Gellad takes an even harder line. “Every little group was doing its own trial rather than having an organized, central effort to say, ‘These are the most important central efforts. These are the trials we’re going to do,’” he says.
Blame the system, if you want. Big therapeutic trials are expensive, so only pharmaceutical companies and governments tend to have the bank accounts to pull them off. A whole grab bag of potential funders, from the NIH to the Gates Foundation and on and on, pulls researchers in many directions. A lack of central patient data means that even when hospital systems and researchers want to collaborate, it’s hard for them to talk to each other, digitally speaking. The mechanisms for protecting patients’ rights and keeping them safe during research trials are scattered and independent; no one is suggesting eliminating the institutional review boards at individual hospitals and research centers, but a big study protocol might have to deal with dozens of them, each one with veto power. And in the end, as the reporter Susan Dominus shows in a recent article in The New York Times Magazine, hospitalists and clinicians might feel that their duty to patients means they should try anything and everything to save their lives, rather than enroll them in studies that might randomize them to the control group (even though the study might eventually save more lives overall).

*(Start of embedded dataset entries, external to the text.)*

(** ** [BedrockService]: retries *)

(** The body of [invoke_model] turns every exception into [BedrockError],
    which is not of a retried type. *)
Lemma invoke_model_body_raises_bedrock_error prompt system_prompt n e n' :
  Bedrock.invoke_model_body prompt system_prompt n = (Raise e, n') ->
  Bedrock.retry_if_exception_type e = false.
Proof.
  unfold Bedrock.invoke_model_body, try_except.
  destruct (bind _ _ n) as [[a|e0|] n0]; intros H; try discriminate.
  destruct e0; unfold raise in H; injection H as <- _; reflexivity.
Qed.

Lemma retrying_not_retried {A} fuel attempt (fn : M Bedrock.net A) n :
  (forall e n', fn n = (Raise e, n') -> Bedrock.retry_if_exception_type e = false) ->
  Bedrock.retrying fuel attempt fn n = fn n.
Proof.
  intros H. destruct fuel; cbn [Bedrock.retrying];
    destruct (fn n) as [[a|e|] n'] eqn:E; try reflexivity;
    rewrite (H e n' eq_refl); reflexivity.
Qed.

(** The decorator always ends: three units of fuel are enough for the
    three attempts. *)
Lemma retrying_total {A} (fn : M Bedrock.net A) :
  (forall n, fst (fn n) <> OutOfFuel) ->
  forall fuel attempt n,
    (3 <= attempt + fuel)%nat ->
    fst (Bedrock.retrying fuel attempt fn n) <> OutOfFuel.
Proof.
  intros Hfn fuel. induction fuel as [|fuel IH]; intros attempt n Hle;
    cbn [Bedrock.retrying]; pose proof (Hfn n) as Hn;
    destruct (fn n) as [[a|e|] n'] eqn:E; cbn [fst] in *; try discriminate; try congruence.
  - destruct (Bedrock.retry_if_exception_type e); [| discriminate].
    unfold Bedrock.stop_after_attempt.
    destruct (Nat.leb_spec 3 attempt); [discriminate | lia].
  - destruct (Bedrock.retry_if_exception_type e); [| discriminate].
    destruct (Bedrock.stop_after_attempt 3 attempt); [discriminate |].
    unfold bind, Bedrock.sleep. apply IH. lia.
Qed.

Lemma retry_total {A} (fn : M Bedrock.net A) n :
  (forall n, fst (fn n) <> OutOfFuel) -> fst (Bedrock.retry fn n) <> OutOfFuel.
Proof. intros Hfn. unfold Bedrock.retry. apply retrying_total; [exact Hfn | lia]. Qed.

(** The body of [invoke_model] calls the endpoint once. *)
Lemma invoke_model_body_one_call prompt system_prompt n :
  Bedrock.attempted (snd (Bedrock.invoke_model_body prompt system_prompt n))
    = (Bedrock.attempted n ++ ["invoke_model"])%list /\
  Bedrock.sleeps (snd (Bedrock.invoke_model_body prompt system_prompt n))
    = Bedrock.sleeps n.
Proof.
  unfold Bedrock.invoke_model_body, try_except, bind, Bedrock.call_endpoint, lift, ret, raise.
  destruct (Bedrock.endpoint n 0%nat) as [body|e]; cbn.
  - destruct (Bedrock.usage_counter body "input_tokens") as [a|e|]; cbn;
      [| destruct e; cbn; split; reflexivity | split; reflexivity].
    destruct (Bedrock.usage_counter body "output_tokens") as [b|e|]; cbn;
      [| destruct e; cbn; split; reflexivity | split; reflexivity].
    destruct body; cbn; split; reflexivity.
  - destruct e; cbn; split; reflexivity.
Qed.

(** Whatever the endpoint does, [invoke_model] attempts it exactly once and
    never sleeps: the decorator never sees an exception of a retried
    type. *)
Lemma invoke_model_single_attempt prompt system_prompt n :
  Bedrock.invoke_model prompt system_prompt n
    = Bedrock.invoke_model_body prompt system_prompt n /\
  Bedrock.attempted (snd (Bedrock.invoke_model prompt system_prompt n))
    = (Bedrock.attempted n ++ ["invoke_model"])%list /\
  Bedrock.sleeps (snd (Bedrock.invoke_model prompt system_prompt n))
    = Bedrock.sleeps n.
Proof.
  assert (H : Bedrock.invoke_model prompt system_prompt n
              = Bedrock.invoke_model_body prompt system_prompt n).
  { unfold Bedrock.invoke_model, Bedrock.retry. apply retrying_not_retried.
    intros e n'. apply invoke_model_body_raises_bedrock_error. }
  split; [exact H |]. rewrite H. apply invoke_model_body_one_call.
Qed.

(** C1, at the failing input.  On an endpoint that fails twice with a
    connection error and then answers, [invoke_model] does not return the
    answer: it attempts the endpoint once, sleeps no delay, and raises the
    [BedrockError] made from the first connection error. *)
Theorem invoke_model_gives_up_on_first_transient_failure :
  fst (Bedrock.invoke_model "prompt" None (Sample.flaky Sample.hello_body))
    = Raise (GenAIAssistantError BedrockError
               "Unexpected error: connection reset"
               [("error", PStr "connection reset")]) /\
  Bedrock.attempted (snd (Bedrock.invoke_model "prompt" None (Sample.flaky Sample.hello_body)))
    = ["invoke_model"] /\
  Bedrock.sleeps (snd (Bedrock.invoke_model "prompt" None (Sample.flaky Sample.hello_body)))
    = [].
Proof. repeat split; reflexivity. Qed.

These problems have always challenged drug trials and the people who mount them. As with so many system failures, the pandemic has only made the issue worse. “There is no doubt we lack any sort of organized and systematic approach to testing therapeutic ideas,” says Peter Bach, director of the Center for Health Policy and Outcomes and the Drug Pricing Lab at Memorial Sloan Kettering Cancer Center. Bach says that small trials that risk false positive results, studies that use squishy outcomes instead of mortality, and all the other weaknesses that lead to biased results and lack of generalizability are obviously bad, “but I don’t know what to say other than it is always like this, really.”
Exposing these problems might provide the incentive and ideas to fix them. Turakhia thinks a solution—maybe for the next pandemic—would be a whole network of centers ready to mount clinical trials at a moment’s notice. Just fill in the nouns on the paperwork. “We need a bunch of sites that are a priori ready to go. ‘We’ve signed off, the IRBs have a fast-track mechanism,’” he says. “You just need the right infrastructure and the buy-in and commitment to the vision. The operational aspects, the approvals, and all that—you can get all that up and running.”

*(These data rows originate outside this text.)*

(** * data.py: a minimal relational persistence layer over sqlite3

    Shallow embedding of [src/data.py]: the column descriptors ([Field] and
    its subclasses), the entity base class ([DBObject]) and the gateway
    ([Database]), followed by the properties of the specification that
    concern them. *)

From Stdlib Require Import ZArith String Ascii List Bool Lia.
From stdpp Require Import base option list strings gmap fin_maps pretty.

Local Open Scope string_scope.
Local Open Scope Z_scope.

(** ** Python values

    The values the module passes around: what a keyword argument, an
    instance attribute, a column default or a bound SQL parameter can hold.
    The fragment covers [None], integers and text. *)

Inductive value : Type :=
| VNone
| VInt (z : Z)
| VText (s : string).

#[global] Instance value_eq_dec : EqDecision value.
Proof. solve_decision. Defined.

(** Truth value testing: [None], [0] and [''] are false. *)
Definition truthy (v : value) : bool :=
  match v with
  | VNone => false
  | VInt z => negb (z =? 0)
  | VText s => negb (String.eqb s "")
  end.

Module PyStr.

(** [sep.join(l)]. *)
Fixpoint join (sep : string) (l : list string) : string :=
  match l with
  | [] => ""
  | [x] => x
  | x :: rest => x +:+ sep +:+ join sep rest
  end.

Fixpoint contains (c : ascii) (s : string) : bool :=
  match s with
  | EmptyString => false
  | String d s' => Ascii.eqb c d || contains c s'
  end.

Definition hex_digit (n : N) : ascii :=
  (if n <? 10 then ascii_of_N (48 + n) else ascii_of_N (87 + n))%N.

(** The quote [repr] picks for a string: a double quote only when the
    text has a single quote and no double quote. *)
Definition repr_quote (s : string) : ascii :=
  if contains "'"%char s && negb (contains "034"%char s)
  then "034"%char else "'"%char.

(** One character of a string's [repr]: the quote in use and the backslash
    are escaped, tab, newline and carriage return have their own escapes,
    other control characters are written in hexadecimal.  A byte from 128
    up is copied: the text is taken to be ASCII, or to hold printable
    characters only beyond it (Python escapes the others). *)
Definition repr_char (q c : ascii) : string :=
  let n := N_of_ascii c in
  if Ascii.eqb c q || Ascii.eqb c "\"%char then String "\"%char (String c "")
  else if (n =? 9)%N then "\t"
  else if (n =? 10)%N then "\n"
  else if (n =? 13)%N then "\r"
  else if ((n <? 32) || (n =? 127))%N
       then String "\"%char (String "x"%char
              (String (hex_digit (n / 16)) (String (hex_digit (n mod 16)) "")))
  else String c "".

Fixpoint repr_body (q : ascii) (s : string) : string :=
  match s with
  | EmptyString => ""
  | String c s' => repr_char q c +:+ repr_body q s'
  end.

(** [repr(s)] for a [str]. *)
Definition repr (s : string) : string :=
  let q := repr_quote s in
  String q (repr_body q s +:+ String q "").

End PyStr.

(** [repr(v)]. *)
Definition repr (v : value) : string :=
  match v with
  | VNone => "None"
  | VInt z => pretty z
  | VText s => PyStr.repr s
  end.

(** [str(v)], which is what an f-string field renders. *)
Definition str (v : value) : string :=
  match v with
  | VText s => s
  | _ => repr v
  end.

(** Keyword arguments, a row and the class-level [fields] are Python
    dictionaries whose iteration order matters: association lists in
    insertion order. *)
Definition kwargs_t : Type := list (string * value).

(** [d.get(k)]: the value stored under [k], [None] when there is none. *)
Fixpoint dict_get (d : kwargs_t) (k : string) : value :=
  match d with
  | [] => VNone
  | (k', v) :: rest => if String.eqb k' k then v else dict_get rest k
  end.

(** [repr(d)] for a dictionary with string keys. *)
Definition repr_item (kv : string * value) : string :=
  PyStr.repr (fst kv) +:+ ": " +:+ repr (snd kv).

Definition repr_dict (d : kwargs_t) : string :=
  "{" +:+ PyStr.join ", " (map repr_item d) +:+ "}".

(** ** Column descriptors: [Field] and its subclasses *)

Inductive field_class : Type :=
| Field_
| TextField
| IntField
| FloatField
| DateTimeField.

(** The class attribute [dbtype]. *)
Definition dbtype (k : field_class) : string :=
  match k with
  | Field_ => "BLOB"
  | TextField => "TEXT"
  | IntField => "INTEGER"
  | FloatField => "REAL"
  | DateTimeField => "TEXT"
  end.

Record Field : Type := mkField {
  f_class : field_class;
  null : bool;
  default : value;
  unique : bool;
  constraints : option string
}.

(** [Field.__init__]: [null=False, default=None, unique=False,
    constraints=None]. *)
Definition new_Field (k : field_class) : Field :=
  {| f_class := k; null := false; default := VNone; unique := false;
     constraints := None |}.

It’s the kind of system that could actually make the world better, if someone builds it. “All of us agree there is an imperative to do this, and time is of the essence,” Wang says. “Now we just need to make the machine that makes this run a little faster. And I’m certain this machine will persist after the pandemic.” The shift from spinning wheels to gears turning in sync won’t be an easy lift, but it’s clearly a necessary one.